Although I know my children know nothing of these musings, every now and then they say or do something that makes me feel as if I am not totally screwing this (and them) up.

Tonight Braylee did.

She burst into our bedroom crying, her adorable face reddened and streaked with genuine tears…not to be confused with the fake ones she conjures to elicit sympathy or obscure a recent transgression.

(I wouldn't have thought my little angel capable of such duplicity, but you’d be surprised.)

Oh, you couldn't resist either.
(Image Courtesy of foto76 / FreeDigitalPhotos.net)
As she hiccupped and sniffled through her answer to Horace’s inquiry, her tearful gaze locked with mine across the room. I turned away from the computer where I was redrafting my novel—yep, back in the saddle again—and held out my arms. She folded her trembling self within them, traumatized by her tumble from the sofa. She didn’t admit as much, but since we acquired the leather-covered couch, the children’s injuries have increased thirty-fold, so it was a pretty safe bet.


But right now, that wasn’t the point.

I cradled her in my lap, cooing and purring as her crying continued. She pointed at the blanket at the foot of my bed, and I wrapped us in it, whispering gentle assurances and a loving reminder of the folly of flopping all over the slippery sofa. I was sure the latter would go unheeded, but maternal duty has its requirements and I was no slacker.
We had been rocking and recovering for about ten minutes when she suddenly popped up with her face and eyes dry. Tossing off the blanket, she met my eyes and said, “Thanks so much, Mommy!” and proceeded to pop off my lap. She waved goodbye to Horace and me and returned to her world of play as if nothing had ever been amiss.

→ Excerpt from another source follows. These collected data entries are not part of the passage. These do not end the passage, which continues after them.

Lemma cpf_Format_ok (c : CPF.t) (value : list ascii) (st : state) :
  slice_ok (CPF.cpfNumber c) (heap st) ->
  exists r c' st',
    CPF.Format c value st = Some ((r, c'), st')
    /\ (is_err r = true <->
        Ref.degenerate (Ref.cpf_digits value)
        \/ length (Ref.cpf_digits value) <> 11%nat)
    /\ (is_err r = false ->
        r = Ok (Ref.cpf_render (Ref.cpf_digits value))
        /\ length (Ref.cpf_render (Ref.cpf_digits value)) = 14%nat).
Proof.
  intros Hok.
  destruct (clean_ok c value st Hok) as (c1 & st1 & Hrun & Hok1 & Hel & Hcap & Hr).
  unfold CPF.Format. rewrite (bind_run _ _ _ _ _ Hrun).
  pose proof (isAccepted_ref value) as Hacc.
  pose proof (elems_in_length _ _ Hok1) as Hlen.
  rewrite Hel, cpf_values_length in Hlen.
  destruct (CPF.isAccepted value) eqn:Ea; cbn [negb].
  2:{ eexists _, c1, st1. split; [reflexivity|]. cbn [is_err]. split; [|done].
      split; [|done]. intros _. left.
      destruct (notAccepted_degenerate (Ref.cpf_digits value)) as [Hd _].
      apply Hd. unfold CPF.isAccepted, Contains in Ea.
      rewrite cpf_digits_ok, negb_false_iff in Ea.
      by apply bool_decide_eq_true in Ea. }
  unfold CpfLength.
  destruct (Z.eqb_spec (Z.of_nat (slen (CPF.cpfNumber c1))) 11) as [E|E];
    cbn [negb].
  2:{ eexists _, c1, st1. split; [reflexivity|]. cbn [is_err]. split; [|done].
      split; [|done]. intros _. right. lia. }
  assert (length (Ref.cpf_digits value) = 11%nat) as E' by lia.
  rewrite (bind_run _ _ _ _ _
             (maskCPF_ok _ _ _ Hok1 Hel (cpf_digits_are_digits value) E')).
  eexists _, c1, st1. split; [reflexivity|]. cbn [is_err]. split.
  - split; [done|]. intros [Hd|Hl]; [|done].
    destruct Hacc as [Hacc _]. by destruct (Hacc eq_refl).
  - intros _. split; [done|]. by apply cpf_render_length.
Qed.

(** C6. [Format] never panics, whatever the receiver holds. It returns an
    error exactly when the digit-only form of the input is one of the ten
    sequences of 11 equal digits or does not have 11 digits; otherwise it
    returns the 14-character rendering XXX.XXX.XXX-XX of the 11 digits,
    whatever the check digits are. *)
Theorem CPF_Format_spec (c : CPF.t) (value : list ascii) (st : state) :
  slice_ok (CPF.cpfNumber c) (heap st) ->
  exists r c' st',
    CPF.Format c value st = Some ((r, c'), st')
    /\ (is_err r = true <->
        Ref.degenerate (Ref.cpf_digits value)
        \/ length (Ref.cpf_digits value) <> 11%nat)
    /\ (is_err r = false ->
        r = Ok (Ref.cpf_render (Ref.cpf_digits value))
        /\ length (Ref.cpf_render (Ref.cpf_digits value)) = 14%nat).
Proof. apply cpf_Format_ok. Qed.

Lemma CPF_Format_spec_witness :
  exists r c' st',
    CPF.Format CPF.NewCPF (str "12345678900") (empty_store (fun _ => 0%nat))
    = Some ((r, c'), st')
    /\ (is_err r = true <->
        Ref.degenerate (Ref.cpf_digits (str "12345678900"))
        \/ length (Ref.cpf_digits (str "12345678900")) <> 11%nat)
    /\ (is_err r = false ->
        r = Ok (Ref.cpf_render (Ref.cpf_digits (str "12345678900")))
        /\ length (Ref.cpf_render (Ref.cpf_digits (str "12345678900"))) = 14%nat).
Proof.
  apply (CPF_Format_spec CPF.NewCPF (str "12345678900")
           (empty_store (fun _ => 0%nat))).
  split; simpl; lia.
Defined.

(** A sequence of 11 digits whose check digits are wrong is formatted all
    the same, and is not valid. *)
Example Format_without_check_digits (r : nat -> nat) :
  (fun x => x.1.1)
    <$> CPF.Format CPF.NewCPF (str "12345678900") (empty_store r)
  = Some (Ok (str "123.456.789-00"))
  /\ (fun x => x.1.1)
       <$> CPF.Validate CPF.NewCPF (str "12345678900") (empty_store r)
     = Some false.
Proof. split; reflexivity. Qed.

(** *** [CheckOrigin] *)

Lemma region_nonempty d : is_digit_value d -> Ref.region d <> [].
Proof.
  intros Hd. red in Hd.
  assert (d = 0 \/ d = 1 \/ d = 2 \/ d = 3 \/ d = 4 \/ d = 5 \/ d = 6
          \/ d = 7 \/ d = 8 \/ d = 9) as H by lia.
  repeat destruct H as [->|H]; try subst d; discriminate.
Qed.

Lemma region_injective d1 d2 :
  is_digit_value d1 -> is_digit_value d2 ->
  Ref.region d1 = Ref.region d2 -> d1 = d2.
Proof.
  intros H1 H2. red in H1, H2.
  assert (d1 = 0 \/ d1 = 1 \/ d1 = 2 \/ d1 = 3 \/ d1 = 4 \/ d1 = 5 \/ d1 = 6
          \/ d1 = 7 \/ d1 = 8 \/ d1 = 9) as Hd1 by lia.
  assert (d2 = 0 \/ d2 = 1 \/ d2 = 2 \/ d2 = 3 \/ d2 = 4 \/ d2 = 5 \/ d2 = 6
          \/ d2 = 7 \/ d2 = 8 \/ d2 = 9) as Hd2 by lia.
  repeat destruct Hd1 as [->|Hd1]; try subst d1;
    repeat destruct Hd2 as [->|Hd2]; try subst d2;
    first [reflexivity | intros H; vm_compute in H; discriminate H].
Qed.

(** C9. [CheckOrigin] never panics, whatever the receiver holds. It
    returns the empty string exactly when the input has fewer than 9
    digits; with 9 digits or more it returns the label of the digit at
    index 8, whatever the other digits are. The ten labels are non-empty
    and pairwise distinct. *)
Theorem CheckOrigin_spec (c : CPF.t) (value : list ascii) (st : state) :
  slice_ok (CPF.cpfNumber c) (heap st) ->
  (exists label c' st',
     CPF.CheckOrigin c value st = Some ((label, c'), st')
     /\ (label = [] <-> (length (Ref.cpf_digits value) < 9)%nat)
     /\ (forall d, Ref.cpf_values value !! 8%nat = Some d ->
                   is_digit_value d /\ label = Ref.region d))
  /\ (forall d, is_digit_value d -> Ref.region d <> [])
  /\ (forall d1 d2, is_digit_value d1 -> is_digit_value d2 ->
                    Ref.region d1 = Ref.region d2 -> d1 = d2).
Proof.
  intros Hok. split; [|split; [apply region_nonempty | apply region_injective]].
  destruct (clean_ok c value st Hok) as (c1 & st1 & Hrun & Hok1 & Hel & Hcap & Hr).
  unfold CPF.CheckOrigin. rewrite (bind_run _ _ _ _ _ Hrun).
  pose proof (elems_in_length _ _ Hok1) as Hlen.
  rewrite Hel, cpf_values_length in Hlen.
  destruct (Nat.ltb_spec (slen (CPF.cpfNumber c1)) 9) as [Hlt|Hge].
  - eexists _, c1, st1. split; [reflexivity|]. split.
    + split; [lia | done].
    + intros d Hd. apply lookup_lt_Some in Hd.
      rewrite cpf_values_length in Hd. lia.
  - destruct (lookup_lt_is_Some_2 (Ref.cpf_values value) 8) as [d Hd].
    { rewrite cpf_values_length. lia. }
    assert (is_digit_value d) as Hdv
      by (eapply Forall_lookup_1; [apply cpf_values_digits | exact Hd]).
    rewrite <- Hel in Hd.
    rewrite (bind_run _ _ _ _ _ (index_ok _ _ _ _ Hok1 Hd)).
    rewrite Hel in Hd.
    eexists _, c1, st1. split; [reflexivity|].
    assert ((if d =? 0 then IsDigit0 else if d =? 1 then IsDigit1
             else if d =? 2 then IsDigit2 else if d =? 3 then IsDigit3
             else if d =? 4 then IsDigit4 else if d =? 5 then IsDigit5
             else if d =? 6 then IsDigit6 else if d =? 7 then IsDigit7
             else if d =? 8 then IsDigit8 else if d =? 9 then IsDigit9
             else []) = Ref.region d) as ->.
    { red in Hdv.
      assert (d = 0 \/ d = 1 \/ d = 2 \/ d = 3 \/ d = 4 \/ d = 5 \/ d = 6
              \/ d = 7 \/ d = 8 \/ d = 9) as H by lia.
      repeat destruct H as [->|H]; try subst d; reflexivity. }
    split.
    + split; [|lia]. intros Hl. by apply region_nonempty in Hl.
    + intros d' Hd'. rewrite Hd in Hd'. by injection Hd' as <-.
Qed.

The impact of her simple, heartfelt gratitude, of her total satisfaction with my care, of her ability to express her thanks so clearly, a feat made doubly significant because Braylee often struggles to intelligibly share her feelings…

Wow.

As I sat basking in her appreciation, I felt an inkling of how God must feel when we allow Him to comfort us, when we pour out hearts to Him—even if we are to blame for our pain—and let Him restore and reenergize us without condemnation. I gained another level of understanding of just how much He loves and wants to take care of us. And I was humbled all over again.

Amazed, outdone, and humbled.

Mommy's little girl in earlier days.

So thank you, Braylee, for making Mommy’s night.

And thank you, Lord, for blessing me with Braylee and using her to remind me of your deep love for me.